It is clear from this biography that Elizabeth I was vain and mercurial. She was also humble and devout. My sense was that she was very lonely in spite of the adulation and attendance given to a Queen. She was complicated, like most of us. She did the best she could. A fascinating portrait of an amazing historical figure. Alison Weir is an acclaimed historian, but in the past couple of years has started writing historical novels as well. Her novel Innocent Traitor, about Lady Jane Grey, is very good. She has recently come out with a new novel about Elizabeth's childhood called The Lady Elizabeth. I look forward to reading it sometime soon.

Reverent Reader

Wednesday, May 14, 2008

Ladies, Get Your Mammograms



The Victoria's Secret Catalog Never Stops Coming
and Other Lessons I Learned from Breast Cancer
by Jennie Nash

This is a quick read and surprisingly entertaining, given its sober and scary subject matter. Jennie Nash is an anomaly - she was diagnosed with breast cancer at age 35, well before the age 40 threshold where physicians recommend annual mammograms. Some doctors say annual checks are not necessary until a woman hits 50. Statistically that may be true, but Jennie Nash would not have survived had she not followed her instincts and visited the radiologist.

Nash shares her experience very candidly, telling about her moments of courage and grace as well as her tantrums and moments of utter despair. She has a quirky sense of humor that comes through her narrative. As a writer, she believes that telling one's story is part of the healing process and she encourages other women to share their experiences as well. Jennie Nash's "lessons" range from wryly funny (perusing the "perfect" bodies in the Victoria's Secret catalog and instead of envying what she never had, mourning what she was about to lose) to devastatingly sad - in her chapter titled "Sometimes the Good Die Young" she shares the story of her friend Lisa who died of lung cancer at age 36. Not everyone survives.

This is a helpful book to read if you (or someone you know) are struggling with the decisions related to breast cancer and the body image issues that can result. It is also a word of hope for women who live in dread of the diagnosis. It is reminder to trust our own instincts about our bodies. Finally, it should prod those of us who procrastinate to schedule our mammograms and actually go to them. I scheduled an appointment this morning. Seriously.

Reverent Reader

Tuesday, May 13, 2008

Paint Away


Velvet Elvis: Repainting the Christian Faith
by Rob Bell

This is a writer and pastor to pay attention to. Very similar to Brian McClaren, he is articulating things that people of faith have been experiencing for a long time, but that very few have had the courage to give voice to. He is able to unapologetically identify himself as a follower of Christ, yet also acknowledge and embrace the truth to be found in other traditions. Like a true adherent of the Reformed faith, he says that we as Christians have to constantly be in a process of examining our faith and doctrine and discerning what parts of it still have meaning and what needs to be re-thought in light of cultural shifts and new understandings of one another.

Here are a few of my favorite quotes from the book:

"For thousands of years followers of Jesus, like artists, have understood that we have to keep going, exploring what it means to live in harmony with God and each other. The Christian faith tradition is filled with change and growth and transformation.

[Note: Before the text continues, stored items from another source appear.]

(** [analyze_trades], on the [pnl_pct] column of the ledger *)
Definition analyze_trades (trades : list Trade.t) : TradeStats.t :=
  let pnl_pct := map Trade.pnl_pct trades in
  if (length trades =? 0)%nat then
    {| TradeStats.total_trades := 0;
       TradeStats.win_rate := Fin 0;
       TradeStats.avg_win := Fin 0;
       TradeStats.avg_loss := Fin 0;
       TradeStats.profit_factor := Fin 0;
       TradeStats.avg_trade := Fin 0 |}
  else
    let winners := filter (fun p => xltb (Fin 0) p) pnl_pct in
    let losers := filter (fun p => xleb p (Fin 0)) pnl_pct in
    let win_rate :=
      xmul (xdiv (xof_nat (length winners)) (xof_nat (length trades))) (Fin 100) in
    let avg_win :=
      if (0 <? length winners)%nat then series_mean winners else Fin 0 in
    let avg_loss :=
      if (0 <? length losers)%nat then series_mean losers else Fin 0 in
    let gross_profit :=
      if (0 <? length winners)%nat then series_sum winners else Fin 0 in
    let gross_loss :=
      if (0 <? length losers)%nat then xabs (series_sum losers)
      else Fin (1 # 1000) in
    let profit_factor :=
      if xltb (Fin 0) gross_loss then xdiv gross_profit gross_loss else Fin 0 in
    {| TradeStats.total_trades := length trades;
       TradeStats.win_rate := win_rate;
       TradeStats.avg_win := avg_win;
       TradeStats.avg_loss := avg_loss;
       TradeStats.profit_factor := profit_factor;
       TradeStats.avg_trade := series_mean pnl_pct |}.

(** The default [risk_free_rate=0.02] of the two ratios. *)
Definition default_risk_free_rate : Q := 2 # 100.

(** [calculate_metrics] *)
Definition calculate_metrics (equity_curve : Series) (trades : list Trade.t)
  (benchmark_curve : option Series) : outcome BacktestMetrics.t :=
  let returns := dropna (pct_change (values equity_curve)) in
  total_ret <-- total_return equity_curve ;;;
  annual_ret <-- cagr equity_curve ;;;
  bench <--
    match benchmark_curve with
    | Some curve =>
        bench_ret <-- total_return curve ;;;
        Ok (bench_ret, xsub total_ret bench_ret)
    | None => Ok (Fin 0, Fin 0)
    end ;;;
  let vol := volatility returns in
  let dd := max_drawdown equity_curve in
  let sharpe := sharpe_ratio returns default_risk_free_rate in
  let sortino := sortino_ratio returns default_risk_free_rate in
  calmar <-- calmar_ratio equity_curve ;;;
  let trade_stats := analyze_trades trades in
  start <-- iloc_first (index equity_curve) ;;;
  stop <-- iloc_last (index equity_curve) ;;;
  Ok {| BacktestMetrics.total_return := total_ret;
        BacktestMetrics.annual_return := annual_ret;
        BacktestMetrics.benchmark_return := fst bench;
        BacktestMetrics.excess_return := snd bench;
        BacktestMetrics.volatility := vol;
        BacktestMetrics.max_drawdown := fst dd;
        BacktestMetrics.max_drawdown_duration := snd dd;
        BacktestMetrics.sharpe_ratio := sharpe;
        BacktestMetrics.sortino_ratio := sortino;
        BacktestMetrics.calmar_ratio := calmar;
        BacktestMetrics.total_trades := TradeStats.total_trades trade_stats;
        BacktestMetrics.win_rate := TradeStats.win_rate trade_stats;
        BacktestMetrics.avg_win := TradeStats.avg_win trade_stats;
        BacktestMetrics.avg_loss := TradeStats.avg_loss trade_stats;
        BacktestMetrics.profit_factor := TradeStats.profit_factor trade_stats;
        BacktestMetrics.avg_trade := TradeStats.avg_trade trade_stats;
        BacktestMetrics.start_date := start;
        BacktestMetrics.end_date := stop;
        BacktestMetrics.trading_days := length equity_curve |}.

Jesus took part in this process by calling people to rethink faith and the Bible and hope and love and everything else, and by inviting them into the endless process of working out how God created us to live (pgs. 10-11)."

"The Christian faith is alive only when it is listening, morphing, innovating, letting go of whatever has gotten in the way of Jesus and embracing whatever will help us be more and more the people God wants us to be (p. 11)."

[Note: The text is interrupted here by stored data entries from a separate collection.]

(** The processed response is never empty: a reply without first-person
    marker gets the opener, a reply with one is not empty itself. *)
Lemma processResponse_nonempty (aiResponse originalMessage : string) :
  processResponse aiResponse originalMessage <> EmptyString.
Proof.
  rewrite PersonaProps.processResponse_shape. unfold opener_for.
  destruct (includes aiResponse "I ") eqn:E1; cbn [negb andb].
  - intros H. cbn [append] in H. apply append_empty_inv in H. destruct H as [H _].
    apply (includes_nonempty aiResponse "I "); [discriminate | exact E1 | exact H].
  - destruct (includes aiResponse "I'm") eqn:E2; cbn [negb].
    + intros H. cbn [append] in H. apply append_empty_inv in H. destruct H as [H _].
      apply (includes_nonempty aiResponse "I'm"); [discriminate | exact E2 | exact H].
    + discriminate.
Qed.

(** The fallback returns a non-empty reply and touches nothing but the
    count of random draws. *)
Lemma getFallbackResponse_run (userMessage : string) (e : Env) (w : World) :
  exists reply,
    reply <> EmptyString /\
    (getFallbackResponse userMessage e w = (inr reply, w) \/
     getFallbackResponse userMessage e w = (inr reply, tick_draws w)).
Proof.
  unfold getFallbackResponse.
  destruct (first_topic (toLowerCase userMessage) communityKnowledge)
    as [found|] eqn:Efirst.
  - exists (message found). split; [|now left].
    destruct (PersonaProps.first_topic_Some _ _ _ Efirst) as [topic [Hin _]].
    exact (proj1 (Forall_forall _ _) PersonaProps.canned_messages_nonempty _ Hin).
  - destruct (PersonaProps.Math_random_unit e w) as [z [Hrand Hz]].
    eexists. split; [|right; unfold bind; rewrite Hrand; reflexivity].
    apply (proj1 (Forall_forall _ _) PersonaProps.fallbackResponses_nonempty).
    apply nth_In. apply PersonaProps.Math_floor_random_lt. exact Hz.
Qed.

Lemma emergency_answers (e : Env) (w : World) :
  answers ["groq"; "fallback"; "emergency"] (emergency e w).
Proof.
  eexists. eexists. eexists. split; [reflexivity|].
  split; [cbn; auto | discriminate].
Qed.

Ltac bind_inv H :=
  let a := fresh "a" in
  let w1 := fresh "w" in
  let H1 := fresh "Hrun" in
  apply bind_inr_inv in H; destruct H as [a [w1 [H1 H]]].

Lemma sqlite_groq_branch_answers cid message e w resp w' :
  ChatRoutesSqlite.groq_branch cid message e w = (inr resp, w') ->
  exists r, resp = mkHttpResponse 200 (ChatJson r) /\
            mode r = "groq" /\ response r <> EmptyString.
Proof.
  unfold ChatRoutesSqlite.groq_branch. intros H.
  bind_inv H. bind_inv H. bind_inv H.
  injection H as <- _. eexists. split; [reflexivity|].
  split; [reflexivity | apply processResponse_nonempty].
Qed.

Lemma sqlite_fallback_branch_answers cid message e w resp w' :
  ChatRoutesSqlite.fallback_branch cid message e w = (inr resp, w') ->
  exists r, resp = mkHttpResponse 200 (ChatJson r) /\
            mode r = "fallback" /\ response r <> EmptyString.
Proof.
  unfold ChatRoutesSqlite.fallback_branch. intros H.
  bind_inv H. bind_inv H. bind_inv H.
  injection H as <- _. eexists. split; [reflexivity|].
  split; [reflexivity|]. cbn [response].
  destruct (getFallbackResponse_run message e w) as [reply [Hne [Hr|Hr]]];
    rewrite Hr in Hrun; now injection Hrun as <- _.
Qed.

Lemma plain_groq_branch_answers req message e w resp w' :
  ChatRoutes.groq_branch req message e w = (inr resp, w') ->
  exists r, resp = mkHttpResponse 200 (ChatJson r) /\
            mode r = "groq" /\ response r <> EmptyString.
Proof.
  unfold ChatRoutes.groq_branch. intros H.
  bind_inv H. bind_inv H.
  injection H as <- _. eexists. split; [reflexivity|].
  split; [reflexivity | apply processResponse_nonempty].
Qed.

Lemma plain_fallback_branch_answers req message e w resp w' :
  ChatRoutes.fallback_branch req message e w = (inr resp, w') ->
  exists r, resp = mkHttpResponse 200 (ChatJson r) /\
            mode r = "fallback" /\ response r <> EmptyString.
Proof.
  unfold ChatRoutes.fallback_branch. intros H.
  bind_inv H. bind_inv H.
  injection H as <- _. eexists. split; [reflexivity|].
  split; [reflexivity|]. cbn [response].
  destruct (getFallbackResponse_run message e w) as [reply [Hne [Hr|Hr]]];
    rewrite Hr in Hrun; now injection Hrun as <- _.
Qed.

(** Whatever the two inner branches do, a result they return is a chat
    result in mode groq or fallback. *)
Lemma inner_try_answers (groq fallback : M HttpResponse) e w resp w' :
  (forall e w resp w', groq e w = (inr resp, w') ->
     exists r, resp = mkHttpResponse 200 (ChatJson r) /\
               mode r = "groq" /\ response r <> EmptyString) ->
  (forall e w resp w', fallback e w = (inr resp, w') ->
     exists r, resp = mkHttpResponse 200 (ChatJson r) /\
               mode r = "fallback" /\ response r <> EmptyString) ->
  try_catch groq (fun _ => fallback) e w = (inr resp, w') ->
  answers ["groq"; "fallback"; "emergency"] (inr resp, w').
Proof.
  intros Hg Hf H. apply try_catch_inr_inv in H.
  destruct H as [H | [x [w1 [_ H]]]].
  - destruct (Hg _ _ _ _ H) as [r [-> [Hm Hr]]].
    exists 200%nat, r, w'. rewrite Hm. cbn. auto.
  - destruct (Hf _ _ _ _ H) as [r [-> [Hm Hr]]].
    exists 200%nat, r, w'. rewrite Hm. cbn. auto.
Qed.

(** C1, as the code has it.  A request whose message passes validation
    is always answered with a chat result whose mode is groq, fallback or
    emergency and whose response is not empty, whatever the provider and
    the store do; this holds for the route with storage and for the one
    without. *)
Theorem post_chat_always_answers
        (isUUID : string -> bool) (e : Env) (w : World) (req : Request) :
  (forall message,
     validate_message (req_message req) = Some message ->
     answers ["groq"; "fallback"; "emergency"]
             (ChatRoutesSqlite.post_chat req e w)) /\
  (forall message,
     ChatRoutes.validate isUUID req = ([], Some message) ->
     answers ["groq"; "fallback"; "emergency"]
             (ChatRoutes.post_chat isUUID req e w)).
Proof.
  split; intros message Hvalid.
  - unfold ChatRoutesSqlite.post_chat. rewrite Hvalid. unfold try_catch at 1.
    match goal with |- answers _ (match ?body with _ => _ end) =>
      destruct body as [[x|resp] w1] eqn:Ebody end;
      [apply emergency_answers|].
    bind_inv Ebody. bind_inv Ebody.
    eapply inner_try_answers; [| |exact Ebody].
    + intros; eapply sqlite_groq_branch_answers; eauto.
    + intros; eapply sqlite_fallback_branch_answers; eauto.
  - unfold ChatRoutes.post_chat. rewrite Hvalid. unfold try_catch at 1.
    match goal with |- answers _ (match ?body with _ => _ end) =>
      destruct body as [[x|resp] w1] eqn:Ebody end;
      [apply emergency_answers|].
    eapply inner_try_answers; [| |exact Ebody].
    + intros; eapply plain_groq_branch_answers; eauto.
    + intros; eapply plain_fallback_branch_answers; eauto.
Qed.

"To be a Christian is to claim truth wherever you find it (p. 81)."

"Missions is less about the transportation of God from one place to another and more about the identification of a God who is already there. It is almost as if being a good missionary means having really good eyesight. Or maybe it means teaching people to use their eyes to see things that have always been there; they just didn't realize it. You see God where others don't. And then you point God out...So the issue isn't so much taking Jesus to people who don't have him, but going to a place and pointing out to the people there the creative, life-giving God who is already present in their midst (pgs.87-88)."

"For Jesus, eternal life wasn't a state of being for the future that we would enter into somewhere else; it is a quality of life that starts now. Eternal life then is a certain kind of life I am living more and more now and will go on forever. I am living more and more in connection with God, and I will live connected with God forever...For Jesus the question wasn't 'how do I get into heaven?' but 'how do I bring heaven here?'(pgs. 143 and 147)."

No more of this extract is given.